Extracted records
++++++++++
(** The entities of a select device are an array shared with the caller. *)
Record SelectDevice := mkSelect { s_serial : value; s_name : value; s_configUrl : value; s_icon : value; s_entities : option ref }.

(** What the storage of the platform holds: arrays are written out. *)
Record Storage := mkStorage {
  selectDevice : list (SelectDevice * list SelectEntity);
  selectEntity : list SelectEntity;
  endpointMap : jsmap value value
}.

Record World := mkWorld {
  config : object;
  name : value; type : value; version : value;
  isReady : bool;
  context : bool;                       (* the context storage is open *)
  selectDevices : jsmap value SelectDevice;
  selectEntities : jsmap value SelectEntity;
  arrays : gmap ref (list SelectEntity);
  registeredEndpoints : jsmap value ref;
  bridge : Bridge.World;                (* the bridge and the endpoints, shared with it *)
  matterNode : bool;                    (* the helpers have been injected *)
  storage : Storage;
  server : BroadcastServer
}.

Definition device (w : World) (r : ref) : Device := Bridge.device (bridge w) r.
Definition array (w : World) (r : ref) : list SelectEntity := default [] (arrays w !! r).
Definition dget (w : World) (r : ref) (k : string) : value := Bridge.dget (bridge w) r k.

Definition setRegistered (m : jsmap value ref) (w : World) : World :=
  mkWorld (config w) (name w) (type w) (version w) (isReady w) (context w)
    (selectDevices w) (selectEntities w) (arrays w) m (bridge w) (matterNode w) (storage w) (server w).
Definition setSelects (d : jsmap value SelectDevice) (e : jsmap value SelectEntity) (w : World) : World :=
  mkWorld (config w) (name w) (type w) (version w) (isReady w) (context w)
    d e (arrays w) (registeredEndpoints w) (bridge w) (matterNode w) (storage w) (server w).
Definition setArray (r : ref) (l : list SelectEntity) (w : World) : World :=
  mkWorld (config w) (name w) (type w) (version w) (isReady w) (context w)
    (selectDevices w) (selectEntities w) (<[r := l]> (arrays w)) (registeredEndpoints w) (bridge w) (matterNode w)
    (storage w) (server w).
Definition setBridge (b : Bridge.World) (w : World) : World :=
  mkWorld (config w) (name w) (type w) (version w) (isReady w) (context w)
    (selectDevices w) (selectEntities w) (arrays w) (registeredEndpoints w) b (matterNode w) (storage w) (server w).
Definition setDevice (r : ref) (d : Device) (w : World) : World := setBridge (Bridge.setDevice r d (bridge w)) w.
Definition setStorage (s : Storage) (w : World) : World :=
  mkWorld (config w) (name w) (type w) (version w) (isReady w) (context w)
    (selectDevices w) (selectEntities w) (arrays w) (registeredEndpoints w) (bridge w) (matterNode w) s (server w).
Definition DeviceEnergyManagementMode_changeToMode (newMode : value) : async World value :=
  let c := "DeviceEnergyManagementMode" in
  _ ← forward c "changeToMode" (modeRequest newMode);
  w ← ask;
  match supportedMode w c newMode with
  | None => mret unsupported
  | Some mode =>
      _ ← modify (setAttrs c [("currentMode", newMode)]);
      _ ← match servers w !! "DeviceEnergyManagement" with
          | Some _ => setStateOf "DeviceEnergyManagement" [("optOutState", optOut mode)]
          | None => mret tt
          end;
      inherited c "changeToMode" (modeRequest newMode)
  end.

(** ** Operational states *)

Definition noError : value := Obj [("errorStateId", enum "ErrorState" "NoError"); ("errorStateDetails", Str "Fully operational")].
Definition commandResponse : value := Obj [("commandResponseState", noError)].
Definition operational (e m : string) : object := [("operationalState", enum e m); ("operationalError", noError)].

Definition operate (m state : string) : async World value :=
  _ ← forward "OperationalState" m [];
  _ ← modify (setAttrs "OperationalState" (operational "OperationalState" state));
  mret commandResponse.

(** [super.initialize()] is called last and not awaited: it has no suspension points. *)
Definition OperationalState_initialize : async World unit :=
  _ ← modify (setAttrs "OperationalState" (operational "OperationalState" "Stopped"));
  _ ← modify (addCall (Inherited "OperationalState" "initialize"));
  _ ← matterjs env "OperationalState" "initialize" (Obj []);
  mret tt.
Definition OperationalState_pause : async World value := operate "pause" "Paused".
Definition OperationalState_stop : async World value := operate "stop" "Stopped".
Definition OperationalState_start : async World value := operate "start" "Running".
Definition OperationalState_resume : async World value := operate "resume" "Running".

Definition OvenCavity_operate (state : string) : async World value :=
  _ ← modify (setAttrs "OvenCavityOperationalState" (operational "OperationalState" state)); mret commandResponse.
Definition OvenCavity_initialize (w : World) : World :=
  setAttrs "OvenCavityOperationalState" (operational "OperationalState" "Stopped") w.
Definition OvenCavity_stop : async World value := OvenCavity_operate "Stopped".
Definition OvenCavity_start : async World value := OvenCavity_operate "Running".

(** The vacuum cleaner. The mode and the state change together, without a suspension
    point between them. *)
Definition rvcState (m : string) : value := enum "RvcOperationalState" m.

Definition runMode (mode : value) : string * string :=
  if hasTag mode (enum "ModeTag" "Cleaning") then ("Running", "Running")
  else if hasTag mode (enum "ModeTag" "Idle") then ("Docked", "Docked")
  else ("Running", "Success").

Definition RvcRunMode_changeToMode (newMode : value) : async World value :=
  _ ← forward "RvcRunMode" "changeToMode" (modeRequest newMode);
  w ← ask;
  match supportedMode w "RvcRunMode" newMode with
  | None => mret unsupported
  | Some mode =>
      let (state, text) := runMode mode in
      _ ← modify (fun w => setAttrs "RvcOperationalState" [("operationalState", rvcState state)]
                             (setAttrs "RvcRunMode" [("currentMode", newMode)] w));
      mret (answer "Success" text)
  end.

Definition rvcOperate (m : string) (mode : Z) (state : string) : async World value :=
  _ ← forward "RvcOperationalState" m [];
  _ ← modify (fun w => setAttrs "RvcOperationalState" (operational "RvcOperationalState" state)
                         (setAttrs "RvcRunMode" [("currentMode", Num mode)] w));
  mret commandResponse.
Definition Rvc_pause : async World value := rvcOperate "pause" 1 "Paused".
Definition Rvc_resume : async World value := rvcOperate "resume" 2 "Running".
Definition Rvc_goHome : async World value := rvcOperate "goHome" 1 "Docked".

(** ** Charging and heating water *)

Definition evseState (m : string) : value := enum "EvseState" m.
Definition supply (m : string) : value := enum "SupplyState" m.

(** Moves the state of the connection from [a] to [b]. *)
Definition replug (a b : string) (w : World) : object :=
  if bool_decide (attr w "EnergyEvse" "state" = evseState a) then [("state", evseState b)] else [].

Definition disable : async World value :=
  _ ← forward "EnergyEvse" "disable" [];
  _ ← modify (fun w => setAttrs "EnergyEvse"
         (("supplyState", supply "Disabled") :: replug "PluggedInCharging" "PluggedInDemand" w) w);
  mret Undefined.

Definition enableCharging (request : object) : async World value :=
  _ ← forward "EnergyEvse" "enableCharging" request;
  _ ← modify (fun w => setAttrs "EnergyEvse"
         ((("supplyState", supply "ChargingEnabled") :: replug "PluggedInDemand" "PluggedInCharging" w) ++
          map (fun k => (k, getField k request)) ["chargingEnabledUntil"; "minimumChargeCurrent"; "maximumChargeCurrent"])%list w);
  mret Undefined.

Definition setTargets (request : object) : async World value := mret Undefined.
Definition getTargets : async World value := mret (Obj [("chargingTargetSchedules", Arr [])]).
Definition clearTargets : async World value := mret Undefined.

Definition boosting (m state : string) (request : object) : async World value :=
  _ ← forward "WaterHeaterManagement" m request;
  _ ← modify (setAttrs "WaterHeaterManagement" [("boostState", enum "BoostState" state)]);
  mret Undefined.
Definition boost (request : object) : async World value := boosting "boost" "Active" request.
Definition cancelBoost : async World value := boosting "cancelBoost" "Inactive" [].

(** ** Cooking and temperatures *)

Definition Level_setTemperature (request : object) : async World value :=
  _ ← forward "TemperatureControl" "setTemperature" request;
  w ← ask;
  let level := getField "targetTemperatureLevel" request in
  let levels := Z.of_nat (length (items (attr w "TemperatureControl" "supportedTemperatureLevels"))) in
  _ ← (if negb (isUndefined level) && le (Num 0) level && lt level (Num levels)
       then modify (setAttrs "TemperatureControl" [("selectedTemperatureLevel", level)]) else mret tt);
  mret Undefined.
++++++++++
ABOUT THIS EXERCISE:
Please transcribe exactly the lines above from the line that has "modify (setAttrs c" up to and including the line that has "Definition commandResponse : value"; no other line belongs in the answer.

EXERCISE RESPONSE:
      _ ← modify (setAttrs c [("currentMode", newMode)]);
      _ ← match servers w !! "DeviceEnergyManagement" with
          | Some _ => setStateOf "DeviceEnergyManagement" [("optOutState", optOut mode)]
          | None => mret tt
          end;
      inherited c "changeToMode" (modeRequest newMode)
  end.

(** ** Operational states *)

Definition noError : value := Obj [("errorStateId", enum "ErrorState" "NoError"); ("errorStateDetails", Str "Fully operational")].
Definition commandResponse : value := Obj [("commandResponseState", noError)].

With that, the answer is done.